IWO Desak Polda Sumut Tangkap Pengeroyok Wartawan Madina

Simantab, Madina – Pengurus Wilayah Ikatan Wartawan Indonesia (PW IWO) Sumatera Utara (Sumut) mengutuk keras tindak penganiayaan terhadap Jeffry Barata Lubis, wartawan Top Metro yang bertugas di Kabupaten Mandailing Natal (Madina).

Kerua PW IWO Sumut, Yudhistira mengatakan, bahwa penganiayaan terhadap Jeffry merupakan kejadian luar biasa dan sangat sadis.

“Kita lihat di rekaman CCTV yang beredar luas bagaimana kejam dan kejinya para pelaku penganiayaan mengeroyok korban tanpa ampun. Ini sebuah tindakan yang tidak bisa ditolerir,” kecam Yudistira dalam keterangan tertulisnya, Sabtu (5/3/2022).

Apa yang dialami Jeffry, lanjutnya, merupakan perlakuan yang sangat tidak manusiawi dan menunjukkan sikap banci dari komplotan pelaku yang mempertontonkan arogansinya terhadap seorang jurnalis di depan umum.

“Terlepas dari masalah apapun. Ini sangat sadis. Apalagi jika penganiayaan terhadap rekan kami Jeffry menyangkut pemberitaan yang katanya mengenai dugaan tambang emas ilegal ini jelas membuat semakin dunia jurnalistik semakin kelam. Inilah ancaman nyata terhadap dunia pers di tanah air,” tegasnya.

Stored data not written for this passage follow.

Definition heartbeat (wall : Time) (s : schedulerState) (taskID attemptID leaseToken : string)
    (now : Time) (leaseTimeout : Duration) : schedulerState * result SchedulerError ClaimedTask :=
  let taskID := TrimSpace taskID in
  let attemptID := TrimSpace attemptID in
  let leaseToken := TrimSpace leaseToken in
  if (taskID =s? "") || (attemptID =s? "") || (leaseToken =s? "") then (s, Err ErrLeaseKeyRequired)
  else if leaseTimeout <=? 0 then (s, Err ErrLeaseTimeoutNotPositive)
  else match s_Tasks s !! taskID with
  | None => (s, Err ErrTaskNotFound)
  | Some record =>
      if negb (bool_decide (tr_State record = TaskStateRunning)) then (s, Err ErrTaskNotRunning)
      else match currentAttempt record with
      | None => (s, Err ErrAttemptNotFound)
      | Some current =>
          if negb (at_AttemptID current =s? attemptID) then (s, Err ErrAttemptNotFound)
          else if negb (at_LeaseToken current =s? leaseToken) then (s, Err ErrLeaseTokenMismatch)
          else
            let now := or_now wall now in
            if Before (at_LeaseExpiresAt current) now then (s, Err ErrLeaseExpired)
            else
              let current := current <| at_HeartbeatAt := now |>
                                     <| at_LeaseExpiresAt := TimeAdd now leaseTimeout |> in
              let record := renewedRecord current now record in
              (putTask taskID record s, Ok (mkClaimedTask (cloneTaskRecord record) current "" false))
      end
  end.

(** ** Asynchronous reports *)

Definition awaitingRecord (current : Attempt) (now : Time) (reportTimeout : Duration)
    (remoteTaskID : string) (record : TaskRecord) : TaskRecord :=
  record
    <| tr_Attempts ::= replaceAttempt current |>
    <| tr_State := TaskStateAwaitingReport |>
    <| tr_AwaitingReportSince := now |>
    <| tr_ReportTimeoutAt := TimeAdd now reportTimeout |>
    <| tr_RemoteTaskID := remoteTaskID |>
    <| tr_ResolutionSource := "" |>
    <| tr_TerminalConflict := false |>
    <| tr_NextEligibleAt := 0 |>
    <| tr_UpdatedAt := now |>.

Definition markAwaitingReport (wall : Time) (s : schedulerState)
    (taskID attemptID remoteTaskID : string) (now : Time) (reportTimeout : Duration)
  : schedulerState * result SchedulerError TaskRecord :=
  let taskID := TrimSpace taskID in
  let attemptID := TrimSpace attemptID in
  let remoteTaskID := TrimSpace remoteTaskID in
  if (taskID =s? "") || (attemptID =s? "") then (s, Err ErrTaskAndAttemptIDRequired)
  else match s_Tasks s !! taskID with
  | None => (s, Err ErrTaskNotFound)
  | Some record =>
      let now := or_now wall now in
      let reportTimeout :=
        if reportTimeout <=? 0 then
          (if aa_ReportTimeout (s_asyncAwait s) <=? 0 then 15 * Minute
           else aa_ReportTimeout (s_asyncAwait s))
        else reportTimeout in
      match currentAttempt record with
      | None => (s, Err ErrAttemptNotFound)
      | Some current =>
          if negb (at_AttemptID current =s? attemptID) then (s, Err ErrAttemptNotFound)
          else if bool_decide (tr_State record = TaskStateAwaitingReport) then
            let record := if negb (remoteTaskID =s? "")
                          then record <| tr_RemoteTaskID := remoteTaskID |> else record in
            (putTask taskID record s, Ok (cloneTaskRecord record))
          else if negb (bool_decide (tr_State record = TaskStateRunning))
          then (s, Err ErrTaskNotRunning)
          else
            let current := current <| at_LeaseExpiresAt := 0 |> <| at_HeartbeatAt := now |> in
            let record := awaitingRecord current now reportTimeout remoteTaskID record in
            let s := onStats (fun st => st <| st_AsyncAwaitTotal ::= Z.succ |>)
                       (putTask taskID record s) in
            (s, Ok (cloneTaskRecord record))
      end
  end.

Definition reportLapsed (now : Time) (r : TaskRecord) : bool :=
  bool_decide (tr_State r = TaskStateAwaitingReport)
  && negb (IsZero (tr_ReportTimeoutAt r) || After (tr_ReportTimeoutAt r) now).

Definition timedOutRecord (terminalState : TaskState) (current : Attempt) (now : Time)
    (record : TaskRecord) : TaskRecord :=
  record
    <| tr_Attempts ::= replaceAttempt current |>
    <| tr_CurrentAttempt := "" |>
    <| tr_State := terminalState |>
    <| tr_AwaitingReportSince := 0 |>
    <| tr_ReportTimeoutAt := 0 |>
    <| tr_ResolutionSource := AsyncResolutionSourceTimeout |>
    <| tr_NextEligibleAt := 0 |>
    <| tr_Result := ∅ |>
    <| tr_ErrorMessage := "async report timeout exceeded" |>
    <| tr_ErrorClass := ErrPolicyTimeout |>
    <| tr_ErrorLayer := "scheduler.async_await" |>
    <| tr_DeadLetterCode :=
         if bool_decide (terminalState = TaskStateDeadLetter) then "async_report_timeout" else "" |>
    <| tr_UpdatedAt := now |>.

Definition timeoutTerminalState (s : schedulerState) : TaskState :=
  if bool_decide (aa_TimeoutTerminal (s_asyncAwait s) = TaskStateDeadLetter)
     && negb (gv_DLQEnabled (s_governance s))
  then TaskStateFailed else aa_TimeoutTerminal (s_asyncAwait s).

(** The commit recorded for the timed-out attempt. *)
Definition timeoutCommit (record : TaskRecord) (current : Attempt) (now : Time) : TerminalCommit :=
  mkTerminalCommit (tk_TaskID (tr_Task record)) (at_AttemptID current)
    TaskStateFailed AsyncResolutionSourceTimeout (tr_RemoteTaskID record) ∅
    (tr_ErrorMessage record) (tr_ErrorClass record) (tr_ErrorLayer record) "" now None.

Definition expireAwaitingStep (now : Time) (acc : schedulerState * list ClaimedTask)
    (taskID : string) : schedulerState * list ClaimedTask :=
  let '(s, out) := acc in
  match s_Tasks s !! taskID with
  | None => (s, out)
  | Some record =>
      if negb (bool_decide (tr_State record = TaskStateAwaitingReport)) then (s, out)
      else match currentAttempt record with
      | None => (s, out)
      | Some current =>
          let terminalState := timeoutTerminalState s in
          let current := current <| at_Status := AttemptStatusFailed |> <| at_TerminalAt := now |> in
          let record := timedOutRecord terminalState current now record in
          let dead := bool_decide (terminalState = TaskStateDeadLetter) in
          let s := onStats (fun st => if dead then st <| st_DeadLetterTotal ::= Z.succ |>
                                      else st <| st_FailTotal ::= Z.succ |>)
                     (putTask taskID record s) in
          let s := onStats (fun st => st <| st_AsyncTimeoutTotal ::= Z.succ |>) s in
          let key := terminalCommitKey (tk_TaskID (tr_Task record)) (at_AttemptID current) in
          let s :=
            match s_TerminalCommits s !! key with
            | Some _ => s
            | None => s <| s_TerminalCommits ::= <[key := timeoutCommit record current now]> |>
            end in
          (s, out ++ [mkClaimedTask (cloneTaskRecord record) current "" false])
      end
  end.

Untuk itu, secara tegas atas nama profesi dan organisasi, Yudis mendesak aparat kepolisian di Polres Madina dan secara khusus kepada Kapoldasu Irjen RZ Panca Putra Simanjuntak untuk mengusut tuntas kasus ini dan menangkap seluruh pelaku yang terekam di dalam CCTV serta dalang di balik kejadian ini.

“Sesuai informasi yang beredar kabarnya ini para pelaku merupakan anggota ormas. Karena itu, IWO secara tegas menyatakan siapapun dia, sekalipun jika ada keterlibatan aparat berseragam, kami minta mereka semua harus ditindak. Kami juga mendesak Komnas HAM dan LPSK turun ke Madina untuk melakukan investigasi atas kasus yang dinilai sebagai Extra Ordinary Crime,” pungkasnya.

Seperti diketahui, seorang wartawan di Madina kembali menjadi korban tindak kekerasan. Berdasarkan rekaman CCTV yang beredar, Jeffry Barata Lubis (JBL), wartawan media online Top Metro, dipukuli oleh sejumlah orang berambut cepak yang kabarnya anggota organisasi kepemudaan.

Kejadian ini terjadi Jumat (4/3/2022) sekira pukul 20.30 WIB di Lopo Mandailing Coffe SPBU Aek Galoga, Kabupaten Madina.

Buntut kekerasan yang menimpa korban diduga terkait pemberitaan terkait tambang emas diduga ilegal milik salah satu Ketua OKP di Madina.

Menurut Jeffry, Jumat pagi (4/3/2022) Ketua OKP tersebut meminta waktunya untuk bertemu dengan orang suruhannya.

“Saat pagi dengan menggunakan nomor telpon rekan saya, Ketua OKP tersebut meminta saya agar berbincang-bincang dengan orang suruhannya. Saya sendiri tidak paham maksud dan tujuan dari pertemuan tersebut. Namun karena saya menganggap bahwa saya benar, buat apa saya takut untuk bertemu,” ucap JBL ketika membuat laporan di Mapolres Madina, Jumat (4/3/2022) malam.